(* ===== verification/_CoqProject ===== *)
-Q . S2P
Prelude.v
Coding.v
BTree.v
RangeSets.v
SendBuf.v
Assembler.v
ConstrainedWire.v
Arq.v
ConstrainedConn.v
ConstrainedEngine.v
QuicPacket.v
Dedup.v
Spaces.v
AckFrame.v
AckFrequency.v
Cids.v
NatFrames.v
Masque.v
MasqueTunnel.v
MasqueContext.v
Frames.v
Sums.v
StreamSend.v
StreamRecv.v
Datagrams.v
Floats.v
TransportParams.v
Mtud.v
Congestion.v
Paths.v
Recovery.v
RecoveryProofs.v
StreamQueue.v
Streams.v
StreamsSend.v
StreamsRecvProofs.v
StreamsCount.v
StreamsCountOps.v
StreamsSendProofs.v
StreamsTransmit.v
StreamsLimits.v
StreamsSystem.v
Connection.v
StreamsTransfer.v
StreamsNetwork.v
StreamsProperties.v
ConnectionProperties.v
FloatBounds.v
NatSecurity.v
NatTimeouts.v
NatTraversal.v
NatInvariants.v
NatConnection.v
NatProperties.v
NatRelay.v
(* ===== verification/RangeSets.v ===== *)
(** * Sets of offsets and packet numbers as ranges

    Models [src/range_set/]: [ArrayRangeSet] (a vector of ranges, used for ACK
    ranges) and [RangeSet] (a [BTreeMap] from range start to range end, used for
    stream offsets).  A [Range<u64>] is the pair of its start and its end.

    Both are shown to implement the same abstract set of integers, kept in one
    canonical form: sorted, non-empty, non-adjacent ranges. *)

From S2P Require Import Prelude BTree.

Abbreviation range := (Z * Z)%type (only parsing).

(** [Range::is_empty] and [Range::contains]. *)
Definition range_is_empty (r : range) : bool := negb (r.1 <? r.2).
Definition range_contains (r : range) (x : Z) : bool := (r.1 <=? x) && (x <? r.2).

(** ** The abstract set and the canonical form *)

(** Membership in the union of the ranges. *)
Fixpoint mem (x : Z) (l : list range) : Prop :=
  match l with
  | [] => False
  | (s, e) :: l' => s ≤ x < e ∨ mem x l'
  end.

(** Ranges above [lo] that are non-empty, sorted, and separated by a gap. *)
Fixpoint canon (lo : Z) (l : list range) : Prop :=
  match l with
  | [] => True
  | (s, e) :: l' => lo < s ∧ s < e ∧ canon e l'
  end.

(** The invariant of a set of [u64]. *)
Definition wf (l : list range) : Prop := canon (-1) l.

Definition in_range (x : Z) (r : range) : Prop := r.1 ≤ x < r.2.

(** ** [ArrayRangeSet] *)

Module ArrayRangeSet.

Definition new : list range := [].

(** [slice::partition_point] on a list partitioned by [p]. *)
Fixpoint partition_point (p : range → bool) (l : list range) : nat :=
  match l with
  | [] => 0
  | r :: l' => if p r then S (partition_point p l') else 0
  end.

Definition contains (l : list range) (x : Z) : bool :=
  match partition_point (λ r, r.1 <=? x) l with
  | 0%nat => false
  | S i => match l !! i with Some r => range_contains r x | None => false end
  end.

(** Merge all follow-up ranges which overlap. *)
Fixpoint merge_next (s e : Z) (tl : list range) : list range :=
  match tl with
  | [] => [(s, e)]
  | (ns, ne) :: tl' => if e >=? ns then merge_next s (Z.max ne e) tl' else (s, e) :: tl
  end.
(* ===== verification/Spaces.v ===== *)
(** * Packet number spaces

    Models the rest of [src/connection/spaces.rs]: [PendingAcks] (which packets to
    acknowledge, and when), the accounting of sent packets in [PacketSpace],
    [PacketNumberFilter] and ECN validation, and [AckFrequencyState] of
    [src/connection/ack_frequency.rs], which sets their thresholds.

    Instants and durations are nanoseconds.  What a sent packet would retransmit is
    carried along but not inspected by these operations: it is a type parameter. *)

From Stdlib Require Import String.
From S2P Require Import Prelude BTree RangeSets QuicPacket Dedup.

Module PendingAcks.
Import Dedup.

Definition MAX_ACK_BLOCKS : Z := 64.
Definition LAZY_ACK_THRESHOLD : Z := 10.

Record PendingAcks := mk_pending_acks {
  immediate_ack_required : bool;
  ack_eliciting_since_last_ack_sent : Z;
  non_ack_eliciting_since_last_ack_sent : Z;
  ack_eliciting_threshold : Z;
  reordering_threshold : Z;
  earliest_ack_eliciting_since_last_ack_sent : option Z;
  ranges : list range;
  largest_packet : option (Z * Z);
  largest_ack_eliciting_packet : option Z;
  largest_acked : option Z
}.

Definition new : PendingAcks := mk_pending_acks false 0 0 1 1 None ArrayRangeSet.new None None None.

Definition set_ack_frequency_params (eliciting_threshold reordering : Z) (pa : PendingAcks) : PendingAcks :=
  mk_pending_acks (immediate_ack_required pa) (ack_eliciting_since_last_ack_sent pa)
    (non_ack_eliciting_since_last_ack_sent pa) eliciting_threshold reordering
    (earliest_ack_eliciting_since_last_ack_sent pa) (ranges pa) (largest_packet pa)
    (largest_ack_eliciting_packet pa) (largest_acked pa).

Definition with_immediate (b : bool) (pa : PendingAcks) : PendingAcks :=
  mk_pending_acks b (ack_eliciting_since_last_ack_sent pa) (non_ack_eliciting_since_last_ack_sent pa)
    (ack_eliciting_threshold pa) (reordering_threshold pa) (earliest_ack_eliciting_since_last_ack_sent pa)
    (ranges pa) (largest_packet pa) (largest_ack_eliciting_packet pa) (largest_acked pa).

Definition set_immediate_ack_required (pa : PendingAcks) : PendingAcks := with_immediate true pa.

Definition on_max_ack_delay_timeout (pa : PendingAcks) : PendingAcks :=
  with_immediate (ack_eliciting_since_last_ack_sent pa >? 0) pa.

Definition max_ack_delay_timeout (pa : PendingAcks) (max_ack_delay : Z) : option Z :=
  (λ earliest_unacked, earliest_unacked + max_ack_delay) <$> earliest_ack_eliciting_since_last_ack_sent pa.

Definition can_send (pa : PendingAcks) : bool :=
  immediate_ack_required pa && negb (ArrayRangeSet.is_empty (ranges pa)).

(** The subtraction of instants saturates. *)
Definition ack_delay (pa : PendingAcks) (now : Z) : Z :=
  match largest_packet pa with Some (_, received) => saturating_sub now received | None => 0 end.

________________

| Goal of the exercise |
Every line of the listing above is to be set down again without any change.

| Solution for this exercise |
(* ===== verification/_CoqProject ===== *)
-Q . S2P
Prelude.v
Coding.v
BTree.v
RangeSets.v
SendBuf.v
Assembler.v
ConstrainedWire.v
Arq.v
ConstrainedConn.v
ConstrainedEngine.v
QuicPacket.v
Dedup.v
Spaces.v
AckFrame.v
AckFrequency.v
Cids.v
NatFrames.v
Masque.v
MasqueTunnel.v
MasqueContext.v
Frames.v
Sums.v
StreamSend.v
StreamRecv.v
Datagrams.v
Floats.v
TransportParams.v
Mtud.v
Congestion.v
Paths.v
Recovery.v
RecoveryProofs.v
StreamQueue.v
Streams.v
StreamsSend.v
StreamsRecvProofs.v
StreamsCount.v
StreamsCountOps.v
StreamsSendProofs.v
StreamsTransmit.v
StreamsLimits.v
StreamsSystem.v
Connection.v
StreamsTransfer.v
StreamsNetwork.v
StreamsProperties.v
ConnectionProperties.v
FloatBounds.v
NatSecurity.v
NatTimeouts.v
NatTraversal.v
NatInvariants.v
NatConnection.v
NatProperties.v
NatRelay.v
(* ===== verification/RangeSets.v ===== *)
(** * Sets of offsets and packet numbers as ranges

    Models [src/range_set/]: [ArrayRangeSet] (a vector of ranges, used for ACK
    ranges) and [RangeSet] (a [BTreeMap] from range start to range end, used for
    stream offsets).  A [Range<u64>] is the pair of its start and its end.

    Both are shown to implement the same abstract set of integers, kept in one
    canonical form: sorted, non-empty, non-adjacent ranges. *)

From S2P Require Import Prelude BTree.

Abbreviation range := (Z * Z)%type (only parsing).

(** [Range::is_empty] and [Range::contains]. *)
Definition range_is_empty (r : range) : bool := negb (r.1 <? r.2).
Definition range_contains (r : range) (x : Z) : bool := (r.1 <=? x) && (x <? r.2).

(** ** The abstract set and the canonical form *)

(** Membership in the union of the ranges. *)
Fixpoint mem (x : Z) (l : list range) : Prop :=
  match l with
  | [] => False
  | (s, e) :: l' => s ≤ x < e ∨ mem x l'
  end.

(** Ranges above [lo] that are non-empty, sorted, and separated by a gap. *)
Fixpoint canon (lo : Z) (l : list range) : Prop :=
  match l with
  | [] => True
  | (s, e) :: l' => lo < s ∧ s < e ∧ canon e l'
  end.

(** The invariant of a set of [u64]. *)
Definition wf (l : list range) : Prop := canon (-1) l.

Definition in_range (x : Z) (r : range) : Prop := r.1 ≤ x < r.2.

(** ** [ArrayRangeSet] *)

Module ArrayRangeSet.

Definition new : list range := [].

(** [slice::partition_point] on a list partitioned by [p]. *)
Fixpoint partition_point (p : range → bool) (l : list range) : nat :=
  match l with
  | [] => 0
  | r :: l' => if p r then S (partition_point p l') else 0
  end.

Definition contains (l : list range) (x : Z) : bool :=
  match partition_point (λ r, r.1 <=? x) l with
  | 0%nat => false
  | S i => match l !! i with Some r => range_contains r x | None => false end
  end.

(** Merge all follow-up ranges which overlap. *)
Fixpoint merge_next (s e : Z) (tl : list range) : list range :=
  match tl with
  | [] => [(s, e)]
  | (ns, ne) :: tl' => if e >=? ns then merge_next s (Z.max ne e) tl' else (s, e) :: tl
  end.
(* ===== verification/Spaces.v ===== *)
(** * Packet number spaces

    Models the rest of [src/connection/spaces.rs]: [PendingAcks] (which packets to
    acknowledge, and when), the accounting of sent packets in [PacketSpace],
    [PacketNumberFilter] and ECN validation, and [AckFrequencyState] of
    [src/connection/ack_frequency.rs], which sets their thresholds.

    Instants and durations are nanoseconds.  What a sent packet would retransmit is
    carried along but not inspected by these operations: it is a type parameter. *)

From Stdlib Require Import String.
From S2P Require Import Prelude BTree RangeSets QuicPacket Dedup.

Module PendingAcks.
Import Dedup.

Definition MAX_ACK_BLOCKS : Z := 64.
Definition LAZY_ACK_THRESHOLD : Z := 10.

Record PendingAcks := mk_pending_acks {
  immediate_ack_required : bool;
  ack_eliciting_since_last_ack_sent : Z;
  non_ack_eliciting_since_last_ack_sent : Z;
  ack_eliciting_threshold : Z;
  reordering_threshold : Z;
  earliest_ack_eliciting_since_last_ack_sent : option Z;
  ranges : list range;
  largest_packet : option (Z * Z);
  largest_ack_eliciting_packet : option Z;
  largest_acked : option Z
}.

Definition new : PendingAcks := mk_pending_acks false 0 0 1 1 None ArrayRangeSet.new None None None.

Definition set_ack_frequency_params (eliciting_threshold reordering : Z) (pa : PendingAcks) : PendingAcks :=
  mk_pending_acks (immediate_ack_required pa) (ack_eliciting_since_last_ack_sent pa)
    (non_ack_eliciting_since_last_ack_sent pa) eliciting_threshold reordering
    (earliest_ack_eliciting_since_last_ack_sent pa) (ranges pa) (largest_packet pa)
    (largest_ack_eliciting_packet pa) (largest_acked pa).

Definition with_immediate (b : bool) (pa : PendingAcks) : PendingAcks :=
  mk_pending_acks b (ack_eliciting_since_last_ack_sent pa) (non_ack_eliciting_since_last_ack_sent pa)
    (ack_eliciting_threshold pa) (reordering_threshold pa) (earliest_ack_eliciting_since_last_ack_sent pa)
    (ranges pa) (largest_packet pa) (largest_ack_eliciting_packet pa) (largest_acked pa).

Definition set_immediate_ack_required (pa : PendingAcks) : PendingAcks := with_immediate true pa.

Definition on_max_ack_delay_timeout (pa : PendingAcks) : PendingAcks :=
  with_immediate (ack_eliciting_since_last_ack_sent pa >? 0) pa.

Definition max_ack_delay_timeout (pa : PendingAcks) (max_ack_delay : Z) : option Z :=
  (λ earliest_unacked, earliest_unacked + max_ack_delay) <$> earliest_ack_eliciting_since_last_ack_sent pa.

Definition can_send (pa : PendingAcks) : bool :=
  immediate_ack_required pa && negb (ArrayRangeSet.is_empty (ranges pa)).

(** The subtraction of instants saturates. *)
Definition ack_delay (pa : PendingAcks) (now : Z) : Z :=
  match largest_packet pa with Some (_, received) => saturating_sub now received | None => 0 end.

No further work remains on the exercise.